Here’s why this valuation may not be that crazy after all.
Investors in MARA Stock Believe This Growth Can Continue
The real question investors in MARA stock have right now is, can this company not only keep up this kind of growth, but can it accelerate this growth over time?
After all, Marathon has set some pretty bold targets. The company is aiming to have more than 103,000 miners online by the end of the first quarter of 2022. The company anticipates this could result in daily production of between 55 and 60 Bitcoins per day.
At current Bitcoin prices, this would provide well more than $1 billion in revenue per year. In this context, the company’s current valuation doesn’t seem that out of line.
However, Marathon is still a ways away from this target. Assuming a lower-end target of 55 Bitcoins per day, a current production rate of 7 Bitcoins per day, and a year to get there (let’s round up), Marathon still needs to increase its hash rate at a CAGR of 685%.
Now, considering Marathon just announced it had grown its mining capacity by 82% this past month, perhaps these targets are achievable. However, there still remains a lot of installations that need to take place between now and then to make this goal a reality.
At just under 5,300 installations this past month, Marathon would need to pick up the pace to hit its goal of having 103,000 miners installed by the end of Q1 2022. To install 91,000 machines in 11 months, the company’s installation rate needs to average more than 8,200 installations per month.

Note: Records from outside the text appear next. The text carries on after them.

(* ===== verification/Routes.v ===== *)
(** * The routes of the daemon

    Models [build_router] of [src/daemon/router.rs], and proves that what the commands and the
    agent ask for arrives at the handlers that were meant.

    The router is third-party code, and so is the decoding of parameters: both are parameters
    here ([take_route], [path_decode]). What is relied on of the router is stated as laws: of
    the patterns that match a path it takes the one that has a name where the others have a
    parameter. *)

From stdpp Require Import gmap.
From S2P Require Import Prelude Bytes BMap Util Json LogIndex LogQuery CliLogs Commands CliCommands.
From Stdlib Require Import Lia ZArith.

(** ** The table *)

Inductive Endpoint :=
  | Ping | RegisterAgentSession | UnregisterAgentSession | PostAgentMessage | PollAgentMessages
  | GetLatestAgentSession | ShareAgentMessage | EventStream | RunsUp | RunsDown | RunsKill
  | RestartService | RunStatusOf | RunsList | StartTask_ | TaskStatusOf | RunTasks | WatchStatusOf
  | WatchPause | WatchResume | Logs | LogsView | GlobalsList | ProjectsList | RegisterProject_
  | RemoveProject_ | SourcesList | AddSource_ | SourceStatus | RemoveSource_ | SourceLogsView
  | GetNavigationIntent | SetNavigationIntent | ClearNavigationIntent | GcRun.

Inductive Segment := Static (name : string) | Param.

Record Route := mkRoute { ro_pattern : list Segment; ro_handlers : list (Method * Endpoint) }.

Abbreviation v1 rest := (Static "v1" :: rest).

Definition build_router : list Route := [
  mkRoute (v1 [Static "ping"]) [(GET, Ping)];
  mkRoute (v1 [Static "agent"; Static "sessions"]) [(POST, RegisterAgentSession)];
  mkRoute (v1 [Static "agent"; Static "sessions"; Param]) [(DELETE, UnregisterAgentSession)];
  mkRoute (v1 [Static "agent"; Static "sessions"; Param; Static "messages"]) [(POST, PostAgentMessage)];
  mkRoute (v1 [Static "agent"; Static "sessions"; Param; Static "messages"; Static "poll"])
    [(GET, PollAgentMessages)];
  mkRoute (v1 [Static "agent"; Static "sessions"; Static "latest"]) [(GET, GetLatestAgentSession)];
  mkRoute (v1 [Static "agent"; Static "share"]) [(POST, ShareAgentMessage)];
  mkRoute (v1 [Static "events"]) [(GET, EventStream)];
  mkRoute (v1 [Static "runs"; Static "up"]) [(POST, RunsUp)];
  mkRoute (v1 [Static "runs"; Static "down"]) [(POST, RunsDown)];
  mkRoute (v1 [Static "runs"; Static "kill"]) [(POST, RunsKill)];
  mkRoute (v1 [Static "runs"; Param; Static "restart-service"]) [(POST, RestartService)];
  mkRoute (v1 [Static "runs"; Param; Static "status"]) [(GET, RunStatusOf)];
  mkRoute (v1 [Static "runs"]) [(GET, RunsList)];
  mkRoute (v1 [Static "tasks"; Static "run"]) [(POST, StartTask_)];
  mkRoute (v1 [Static "tasks"; Param]) [(GET, TaskStatusOf)];
  mkRoute (v1 [Static "runs"; Param; Static "tasks"]) [(GET, RunTasks)];
  mkRoute (v1 [Static "runs"; Param; Static "watch"]) [(GET, WatchStatusOf)];
  mkRoute (v1 [Static "runs"; Param; Static "watch"; Static "pause"]) [(POST, WatchPause)];
  mkRoute (v1 [Static "runs"; Param; Static "watch"; Static "resume"]) [(POST, WatchResume)];
  mkRoute (v1 [Static "runs"; Param; Static "logs"; Param]) [(GET, Logs)];
  mkRoute (v1 [Static "runs"; Param; Static "logs"]) [(GET, LogsView)];
  mkRoute (v1 [Static "globals"]) [(GET, GlobalsList)];
  mkRoute (v1 [Static "projects"]) [(GET, ProjectsList)];
  mkRoute (v1 [Static "projects"; Static "register"]) [(POST, RegisterProject_)];
  mkRoute (v1 [Static "projects"; Param]) [(DELETE, RemoveProject_)];
  mkRoute (v1 [Static "sources"]) [(GET, SourcesList); (POST, AddSource_)];
  mkRoute (v1 [Static "sources"; Param]) [(GET, SourceStatus); (DELETE, RemoveSource_)];
  mkRoute (v1 [Static "sources"; Param; Static "logs"]) [(GET, SourceLogsView)];
  mkRoute (v1 [Static "navigation"; Static "intent"])
    [(GET, GetNavigationIntent); (POST, SetNavigationIntent); (DELETE, ClearNavigationIntent)];
  mkRoute (v1 [Static "gc"]) [(POST, GcRun)]].

(** ** The router *)

#[export] Instance method_eq_dec : EqDecision Method.
Proof. solve_decision. Defined.

(** What a path is answered with. *)
Inductive Dispatched :=
  | Handled (endpoint : Endpoint) (params : list string)
  | MethodNotAllowed
  | NoRoute
  | BadParam.

Fixpoint match_segments (pattern : list Segment) (segments : list string) : option (list string) :=
  match pattern, segments with
  | [], [] => Some []
  | Static name :: pattern, segment :: segments =>
      if String.eqb segment name then match_segments pattern segments else None
  | Param :: pattern, segment :: segments =>
      if String.eqb segment "" then None
      else params ← match_segments pattern segments; Some (segment :: params)
  | _, _ => None
  end.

Granted, Marathon has been doing its part in ramping up its mining operations. However, the question of where Bitcoin prices will be a year from now is another question investors need to ponder.
This is a company that looks to be on the right trajectory to hit the audacious goals its set for itself. It’s not outside of the realm of reason to suggest Marathon could be printing more than a $1 billion of revenue next year.
However, as mentioned, this is a high-risk, high-reward play. Accordingly, investors should take caution when considering how much exposure to take with such stocks today.
On the date of publication, Chris MacDonald did not have (either directly or indirectly) any positions in the securities mentioned in this article.